日本:不適切事案の釈明も政策対話もない。
米国:韓国よ!どうなんだ?
韓国:「・・。」
米国:どうなんだ!!!??
韓国:「フ、フッ酸で心の鏡を磨いたnida・・・・・・。」
*本当に、米国が介入しても大丈夫なんだろうか?
文在寅大統領の退任演説によると「日本の輸出規制」にはもう韓国は「勝利した」はずなので今から「勝つ」必要はないはず。また実際の所、新宿会計士さまのお調べになった政府公式データによっても、直後に極端に減少したがすぐに持ち直して、戦略物資輸出管理見直し前と後とで言うほど「韓国が苦しんだ形跡」はなく、オマケに「対日報復」でさんざん反日不買を重ね、日本車に乗っていた韓国人を韓国人がウォッチして交通違反を目ざとくチクるなどという事もして、そんな不買運動が(たとえホワイト国復帰ぐらいで)止む気配もなく、どの口で「制裁解除」などと言うのでしょうか。
あらゆる虚飾と政治的言説を排除して核心を申せば「上の国たる韓国を、下の国である日本ごときが輸出管理だとか身の程知らず」という様な上下意識に基づくマウンティングだったと申せましょう。その裏で戦略物資を横流ししていた。この輸出先が北朝鮮であろうか、イランであろうか、ロシアだったか、中共だったか、その先はよくわからない。それが米日に突き止められて、怖くてもう横流しできなくなった。それはぼろ儲けではあったろうが、それにしても後ろ暗いカネだったから仕方ない。実利としては半導体や液晶パネルを売る正業で稼げば稼げない事はない。だからメーカーサイドとしては入ってきさえすれば良いはず。だが韓国国民の上下意識からみたら「日本に管理されている」が気に食わない。そういう事なんだろうと思います。
韓国が米国に口利きお願いして大丈夫でしょうか?
日本は、今迄の実績を説明して 韓国から技術や物資が漏れる懸念を説明するはず。
約束を守れない韓国を輪の中に入れる危険性を理解した米国は、新ココムから韓国を
外す藪蛇にならないか心配で心配で夜も8時間しか眠れません。
日本の対韓輸出管理上の手続きが解除されて旧ホワイト国に戻るには、韓国側に重大な壁があって、簡単ではないでしょう。
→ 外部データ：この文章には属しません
(** C2, as the code has it.  For a session whose numbers are within the
    ranges the constructor checks, and whose derivation path has no
    colon and no surrogate outside a pair (it survives the conversion to
    UTF-8 and back): when [export] returned a record, [restore] on that
    record with the same key share and the same identity key returns a
    session with the same [round], [partyId], [partySize], [minSigners],
    [derivationPath] and [messageHash], provided [decrypt] undoes
    [encrypt] under that key and the engine accepts the exported session
    bytes. *)
Theorem export_restore_round_trip (t t' : Sign) (key : jsval) (record : string) :
  well_formed t →
  has_char ":"%char (to_string (derivationPath t)) = false →
  utf8_decode (utf8_encode (to_string (derivationPath t))) = to_string (derivationPath t) →
  export t = (Return record, t') →
  is_nullish key = false →
  PrivateKey_new key = Some (authKey t) →
  authKey_recognized (authKey t) key = true →
  (∀ m c, encrypt m (publicKey (authKey t)) (authKey t) = Some c →
          decrypt c (publicKey (authKey t)) (authKey t) = Some m) →
  (∀ d bytes, Dsg_sessionBytes (dsg t) = Some bytes →
              (Dsg_setSession d bytes).1 = Some ()) →
  ∃ t2, restore record (Some (keychain t)) key = Return t2
        ∧ round t2 = round t ∧ partyId t2 = partyId t ∧ partySize t2 = partySize t
        ∧ minSigners t2 = minSigners t ∧ derivationPath t2 = derivationPath t
        ∧ messageHash t2 = messageHash t.
Proof.
  intros [Hs Hc (i & n & m & Ei & En & Em & Hi & Hn & Hm) (path & Ep & Hp)
          (hash & Eh & Hh) (r & Er & Hr)]
         Hcolon Hutf (bytes & b & buf & E1 & E2 & E3 & E4 & E5 & -> & ->)%export_Return
         Hnull Hkey Hrec Hdec Hset.
  rewrite Eh in E4. injection E4 as <-.
  rewrite Er, En, Em, Ei, Ep in E5. rewrite Ep in Hcolon, Hutf. simpl in Hcolon, Hutf.
  assert (0 < r) as Hr0 by (rewrite Er in E1; unfold num_gt in E1; simpl in E1; lia).
  apply Hdec in E5.
  unfold restore, mbind, outcome_bind, check, orThrow.
  rewrite Hkey. cbv beta iota. rewrite Hrec. cbv beta iota.
  rewrite EncodingFacts.base64_decode_encode, E5. cbv beta iota.
  cbn [to_string].
  rewrite EncodingFacts.utf8_record;
    try apply EncodingFacts.num_to_string_ascii; try apply EncodingFacts.base64_ascii;
    [|exact Hutf].
  rewrite split_fields;
    try apply JsFacts.num_to_string_no_colon; try apply EncodingFacts.base64_no_colon;
    [|exact Hcolon].
  cbv [item lookup list_lookup Buffer_from_base64].
  rewrite !EncodingFacts.base64_decode_encode. cbv beta iota.
  change (parseInt (JStr (num_to_string (Num r)))) with (parseInt (JNum (Num r))).
  change (parseInt (JStr (num_to_string (Num n)))) with (parseInt (JNum (Num n))).
  change (parseInt (JStr (num_to_string (Num m)))) with (parseInt (JNum (Num m))).
  change (parseInt (JStr (num_to_string (Num i)))) with (parseInt (JNum (Num i))).
  rewrite !JsFacts.parseInt_nonneg by (unfold exponent_from in *; lia).
  match goal with |- context [constructor ?q] =>
    assert (Hq : constructor q = Return (built q (keychain t) (authKey t))) end.
  { apply constructor_Return. exists (keychain t), (authKey t).
    repeat split; try done.
    rewrite (checks_integers _ _ i n m hash) by (try done; lia).
    cbn [p_authKey p_derivationPath p_round].
    rewrite Hnull, Hs, Hc, Hh. unfold path_accepted, round_accepted.
    cbn [is_nullish is_string to_string orb andb negb]. rewrite Hp.
    rewrite JsFacts.js_ge_int, JsFacts.js_le_int.
    replace (0 <=? i) with true by lia. replace (i <? n) with true by lia.
    replace (1 <? n) with true by lia. replace (0 <? m) with true by lia.
    replace (m <=? n) with true by lia. replace (0 <=? r) with true by lia.
    replace (r <=? 5) with true by lia. reflexivity. }
  rewrite Hq. cbv beta iota.
  match goal with |- context [Dsg_setSession ?d bytes] =>
    specialize (Hset d bytes E3); destruct (Dsg_setSession d bytes) as [[[]|] d'] end;
    [|done].
  eexists. split; [reflexivity|].
  rewrite (built_integers _ _ _ i n m) by (try done; lia). simpl.
  rewrite JsFacts.parseInt_nonneg by (unfold exponent_from; lia).
  rewrite Er, Ei, En, Em, Ep, Eh. repeat split.
  - unfold num_or. simpl. by destruct (Z.eqb_spec r 0); [lia|].
  - unfold js_or. simpl. by destruct path.
Qed.

(** A derivation path with a colon does not survive: whatever [restore]
    returns on the exported record has a path without colon. *)
Lemma restore_loses_colon_path (t t' t2 : Sign) (kc : option Keychain) (key : jsval)
    (record : string) :
  has_char ":"%char (to_string (derivationPath t)) = true →
  export t = (Return record, t') →
  PrivateKey_new key = Some (authKey t) →
  (∀ m c, encrypt m (publicKey (authKey t)) (authKey t) = Some c →
          decrypt c (publicKey (authKey t)) (authKey t) = Some m) →
  restore record kc key = Return t2 →
  has_char ":"%char (to_string (derivationPath t2)) = false
  ∧ derivationPath t2 ≠ derivationPath t.
Proof.
  intros Hcolon (bytes & b & buf & E1 & E2 & E3 & E4 & E5 & -> & ->)%export_Return
         Hkey Hdec.
  apply Hdec in E5.
  assert (∀ P : Prop, (P → derivationPath t2 ≠ derivationPath t) → P →
            P ∧ derivationPath t2 ≠ derivationPath t) as Hsplit by tauto.
  intros Hres. apply Hsplit; [intros H E; rewrite E in H; congruence|]. clear Hsplit.
  revert Hres.
  unfold restore, mbind, outcome_bind, check, orThrow.
  rewrite Hkey. cbv beta iota.
  destruct (authKey_recognized _ _); cbv beta iota; [|done].
  rewrite EncodingFacts.base64_decode_encode, E5. cbv beta iota.
  cbn [to_string].
  rewrite EncodingFacts.utf8_record_head by apply EncodingFacts.num_to_string_ascii.
  change (num_to_string (round t) +:+ ":" +:+ num_to_string (partySize t) +:+ ":"
          +:+ num_to_string (minSigners t) +:+ ":" +:+ num_to_string (partyId t)
          +:+ ":" +:+ ?rest)
    with (num_to_string (round t) +:+ String ":" (num_to_string (partySize t)
          +:+ String ":" (num_to_string (minSigners t) +:+ String ":"
            (num_to_string (partyId t) +:+ String ":" rest)))).
  rewrite !JsFacts.split_first by apply JsFacts.num_to_string_no_colon.
  match goal with |- context [split ":"%char ?rest] =>
    destruct (JsFacts.split_head_no_sep ":"%char rest) as (w & ws & -> & Hw) end.
  cbv [item lookup list_lookup].
  destruct (Buffer_from_base64 _); cbv beta iota; [|done].
  match goal with |- context [constructor ?q] => destruct (constructor q) as [t0|] eqn:E end;
    cbv beta iota; [|done].
  destruct (Buffer_from_base64 _); cbv beta iota; [|done].
  destruct (Dsg_setSession _ _) as [[[]|] d]; [|done].
  intros [= <-]. simpl.
  apply constructor_Return in E as (? & ? & _ & _ & _ & _ & ->).
  simpl. unfold js_or. simpl. by destruct (negb _).
Qed.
まず、この問題は、①韓国との信頼関係の喪失、②韓国の輸出管理における不適切な事案の発生があるとのことですが、その➁の不適切な事案に限っても、それを解決するためには、
〇その事案の詳細報告書を提出すること、問題の品物はどこへ輸出され、何に使用されたのか、その輸出業者の処罰の内容、韓国当局は何故その問題を見逃したのか、今後それが再発しないようにどういう対策を講じたのか(組織と権限、法令、監査など)、等々を日本の当局に説明して、了解してもらう必要があるからです。
それで、まず、問題となっている事案の報告書を提出することですが、そんなことは韓国側に出来るはずはありません。そんなことをすると、韓国側が非常にまずいことをやった内容が日本側の明るみに出てしまうからです。韓国側が事案の内容を説明することなど、出来るわけがありません。
だから、日本の経産省は、たとえ外務省が騒いでも、(米国が騒ぐはずはありません。韓国のメディアの騒ぎは論外で無視です) 対韓輸出管理は未来永劫、現状維持しかないのです。
私には、韓国メディアが「日本の輸出規制記事」を書いているのは、新聞紙の埋め草用か、または韓国国民の反日意識の強化のためとしか思えません。だから、こちらでは、彼らのやっていることを見ながら、それを笑いのネタにしましょう。